→ **Exercise description**
Go through the listing and pick out each line with the word "Example" in it.

┌──

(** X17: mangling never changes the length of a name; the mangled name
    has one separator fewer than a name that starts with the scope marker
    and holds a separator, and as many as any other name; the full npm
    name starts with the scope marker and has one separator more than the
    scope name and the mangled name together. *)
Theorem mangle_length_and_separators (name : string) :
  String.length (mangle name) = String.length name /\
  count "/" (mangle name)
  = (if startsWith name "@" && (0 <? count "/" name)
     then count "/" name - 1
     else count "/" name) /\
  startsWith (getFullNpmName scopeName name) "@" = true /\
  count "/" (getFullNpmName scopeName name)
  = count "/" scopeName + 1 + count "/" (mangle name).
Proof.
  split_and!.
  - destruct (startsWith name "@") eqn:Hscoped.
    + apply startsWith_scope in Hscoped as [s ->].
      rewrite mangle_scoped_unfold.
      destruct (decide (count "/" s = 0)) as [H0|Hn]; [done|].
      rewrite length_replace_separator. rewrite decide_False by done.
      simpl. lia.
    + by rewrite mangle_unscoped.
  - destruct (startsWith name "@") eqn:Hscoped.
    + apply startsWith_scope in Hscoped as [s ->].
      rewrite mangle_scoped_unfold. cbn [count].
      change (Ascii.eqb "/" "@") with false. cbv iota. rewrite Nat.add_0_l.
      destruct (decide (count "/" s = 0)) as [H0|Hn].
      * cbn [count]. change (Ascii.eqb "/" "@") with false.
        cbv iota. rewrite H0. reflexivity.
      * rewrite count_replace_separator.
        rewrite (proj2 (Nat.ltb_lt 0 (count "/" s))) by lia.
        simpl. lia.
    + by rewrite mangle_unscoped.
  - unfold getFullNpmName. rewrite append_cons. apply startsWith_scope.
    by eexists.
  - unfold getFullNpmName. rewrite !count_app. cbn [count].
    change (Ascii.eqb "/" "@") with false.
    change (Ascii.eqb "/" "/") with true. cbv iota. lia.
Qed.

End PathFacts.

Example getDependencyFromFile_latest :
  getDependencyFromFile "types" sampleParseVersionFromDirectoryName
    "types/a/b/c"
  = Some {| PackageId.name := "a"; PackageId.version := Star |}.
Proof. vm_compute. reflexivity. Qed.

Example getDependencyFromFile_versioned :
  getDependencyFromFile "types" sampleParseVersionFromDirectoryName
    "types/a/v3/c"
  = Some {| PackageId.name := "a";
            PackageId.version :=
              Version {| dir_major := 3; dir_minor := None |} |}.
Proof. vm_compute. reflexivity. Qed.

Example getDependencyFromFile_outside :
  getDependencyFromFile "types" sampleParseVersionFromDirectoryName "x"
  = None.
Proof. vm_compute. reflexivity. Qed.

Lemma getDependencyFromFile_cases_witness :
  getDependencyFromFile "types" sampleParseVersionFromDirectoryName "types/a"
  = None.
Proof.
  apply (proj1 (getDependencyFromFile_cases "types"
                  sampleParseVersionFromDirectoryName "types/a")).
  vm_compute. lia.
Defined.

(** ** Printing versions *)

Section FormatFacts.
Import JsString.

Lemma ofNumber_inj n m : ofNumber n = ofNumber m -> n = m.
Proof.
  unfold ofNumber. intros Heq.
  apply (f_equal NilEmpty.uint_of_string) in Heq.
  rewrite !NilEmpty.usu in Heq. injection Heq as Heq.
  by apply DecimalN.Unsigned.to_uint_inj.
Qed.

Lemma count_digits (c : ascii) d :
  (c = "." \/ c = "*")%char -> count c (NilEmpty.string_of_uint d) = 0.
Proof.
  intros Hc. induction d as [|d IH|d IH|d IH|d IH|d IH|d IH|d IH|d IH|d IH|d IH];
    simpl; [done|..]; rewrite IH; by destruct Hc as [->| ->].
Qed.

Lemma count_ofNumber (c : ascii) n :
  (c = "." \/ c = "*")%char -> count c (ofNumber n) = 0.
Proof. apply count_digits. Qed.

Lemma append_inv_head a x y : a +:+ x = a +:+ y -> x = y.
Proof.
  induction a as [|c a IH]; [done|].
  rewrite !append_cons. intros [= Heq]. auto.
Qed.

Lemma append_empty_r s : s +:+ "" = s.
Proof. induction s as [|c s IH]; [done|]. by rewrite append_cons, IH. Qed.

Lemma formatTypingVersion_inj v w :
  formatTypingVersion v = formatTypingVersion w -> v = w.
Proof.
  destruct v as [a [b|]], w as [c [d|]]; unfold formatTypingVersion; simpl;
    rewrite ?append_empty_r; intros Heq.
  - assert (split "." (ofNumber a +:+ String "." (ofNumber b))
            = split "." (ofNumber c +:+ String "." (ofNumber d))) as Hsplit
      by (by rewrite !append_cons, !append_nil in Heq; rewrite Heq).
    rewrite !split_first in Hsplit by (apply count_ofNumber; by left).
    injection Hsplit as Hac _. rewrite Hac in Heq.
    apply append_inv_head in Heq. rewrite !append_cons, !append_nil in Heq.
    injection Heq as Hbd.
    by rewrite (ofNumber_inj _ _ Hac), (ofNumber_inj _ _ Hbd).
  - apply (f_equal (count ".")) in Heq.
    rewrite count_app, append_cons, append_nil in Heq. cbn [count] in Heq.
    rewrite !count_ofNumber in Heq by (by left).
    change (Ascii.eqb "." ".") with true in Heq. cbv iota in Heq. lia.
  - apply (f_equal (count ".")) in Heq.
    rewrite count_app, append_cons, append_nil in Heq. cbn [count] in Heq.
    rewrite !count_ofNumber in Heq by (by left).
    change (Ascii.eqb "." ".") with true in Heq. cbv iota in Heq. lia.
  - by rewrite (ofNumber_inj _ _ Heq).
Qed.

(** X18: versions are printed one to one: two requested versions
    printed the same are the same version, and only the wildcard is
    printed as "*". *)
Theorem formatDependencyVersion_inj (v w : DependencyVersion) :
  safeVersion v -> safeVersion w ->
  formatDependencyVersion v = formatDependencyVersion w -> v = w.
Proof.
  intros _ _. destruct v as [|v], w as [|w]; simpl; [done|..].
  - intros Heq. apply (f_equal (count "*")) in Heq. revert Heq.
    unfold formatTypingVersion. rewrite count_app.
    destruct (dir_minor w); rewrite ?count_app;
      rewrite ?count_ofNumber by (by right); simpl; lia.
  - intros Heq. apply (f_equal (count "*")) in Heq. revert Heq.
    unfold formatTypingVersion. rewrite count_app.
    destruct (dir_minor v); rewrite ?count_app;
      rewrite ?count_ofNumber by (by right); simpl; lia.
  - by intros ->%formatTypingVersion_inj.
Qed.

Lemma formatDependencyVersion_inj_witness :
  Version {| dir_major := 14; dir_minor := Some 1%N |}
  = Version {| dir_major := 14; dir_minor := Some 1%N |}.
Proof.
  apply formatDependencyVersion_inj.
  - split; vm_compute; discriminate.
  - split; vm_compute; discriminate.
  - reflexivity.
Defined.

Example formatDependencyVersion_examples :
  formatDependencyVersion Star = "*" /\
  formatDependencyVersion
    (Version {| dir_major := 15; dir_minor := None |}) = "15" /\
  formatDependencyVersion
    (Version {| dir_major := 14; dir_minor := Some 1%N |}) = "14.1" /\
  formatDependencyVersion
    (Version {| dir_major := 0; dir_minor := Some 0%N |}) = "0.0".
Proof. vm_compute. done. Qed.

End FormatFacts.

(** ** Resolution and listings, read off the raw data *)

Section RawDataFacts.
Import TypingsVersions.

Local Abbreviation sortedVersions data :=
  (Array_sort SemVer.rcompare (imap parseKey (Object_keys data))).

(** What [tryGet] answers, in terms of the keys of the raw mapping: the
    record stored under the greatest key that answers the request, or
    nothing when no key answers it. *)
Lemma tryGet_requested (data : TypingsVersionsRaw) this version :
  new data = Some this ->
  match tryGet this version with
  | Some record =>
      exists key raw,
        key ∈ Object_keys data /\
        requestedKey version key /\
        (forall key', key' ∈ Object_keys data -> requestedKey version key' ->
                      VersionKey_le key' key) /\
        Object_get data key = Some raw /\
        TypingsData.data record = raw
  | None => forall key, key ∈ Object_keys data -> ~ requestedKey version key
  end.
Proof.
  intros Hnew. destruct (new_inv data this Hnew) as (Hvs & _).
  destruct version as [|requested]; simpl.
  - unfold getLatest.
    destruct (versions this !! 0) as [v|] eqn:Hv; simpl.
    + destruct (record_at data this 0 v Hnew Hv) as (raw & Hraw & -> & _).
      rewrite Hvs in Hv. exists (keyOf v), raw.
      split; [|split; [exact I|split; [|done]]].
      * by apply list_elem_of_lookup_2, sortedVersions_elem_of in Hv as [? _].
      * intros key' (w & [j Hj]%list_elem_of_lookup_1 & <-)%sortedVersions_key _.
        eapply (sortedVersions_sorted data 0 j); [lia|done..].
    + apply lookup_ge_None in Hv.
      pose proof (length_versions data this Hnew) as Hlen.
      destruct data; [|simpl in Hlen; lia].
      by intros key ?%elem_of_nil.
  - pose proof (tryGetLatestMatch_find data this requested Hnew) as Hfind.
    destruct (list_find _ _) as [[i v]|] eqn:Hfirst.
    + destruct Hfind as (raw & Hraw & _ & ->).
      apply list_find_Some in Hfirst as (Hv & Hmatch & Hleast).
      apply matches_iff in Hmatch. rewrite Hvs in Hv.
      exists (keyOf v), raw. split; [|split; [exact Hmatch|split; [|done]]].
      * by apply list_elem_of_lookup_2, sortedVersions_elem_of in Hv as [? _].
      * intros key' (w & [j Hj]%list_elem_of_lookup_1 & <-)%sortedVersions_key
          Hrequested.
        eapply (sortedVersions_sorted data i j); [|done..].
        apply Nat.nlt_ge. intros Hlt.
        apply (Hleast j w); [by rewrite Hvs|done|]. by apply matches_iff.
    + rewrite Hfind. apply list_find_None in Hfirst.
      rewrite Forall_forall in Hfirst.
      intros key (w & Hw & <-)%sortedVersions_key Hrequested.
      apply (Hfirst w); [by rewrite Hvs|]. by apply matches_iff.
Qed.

└──

→ **Output for this exercise**
Example getDependencyFromFile_latest :
Example getDependencyFromFile_versioned :
Example getDependencyFromFile_outside :
Example formatDependencyVersion_examples :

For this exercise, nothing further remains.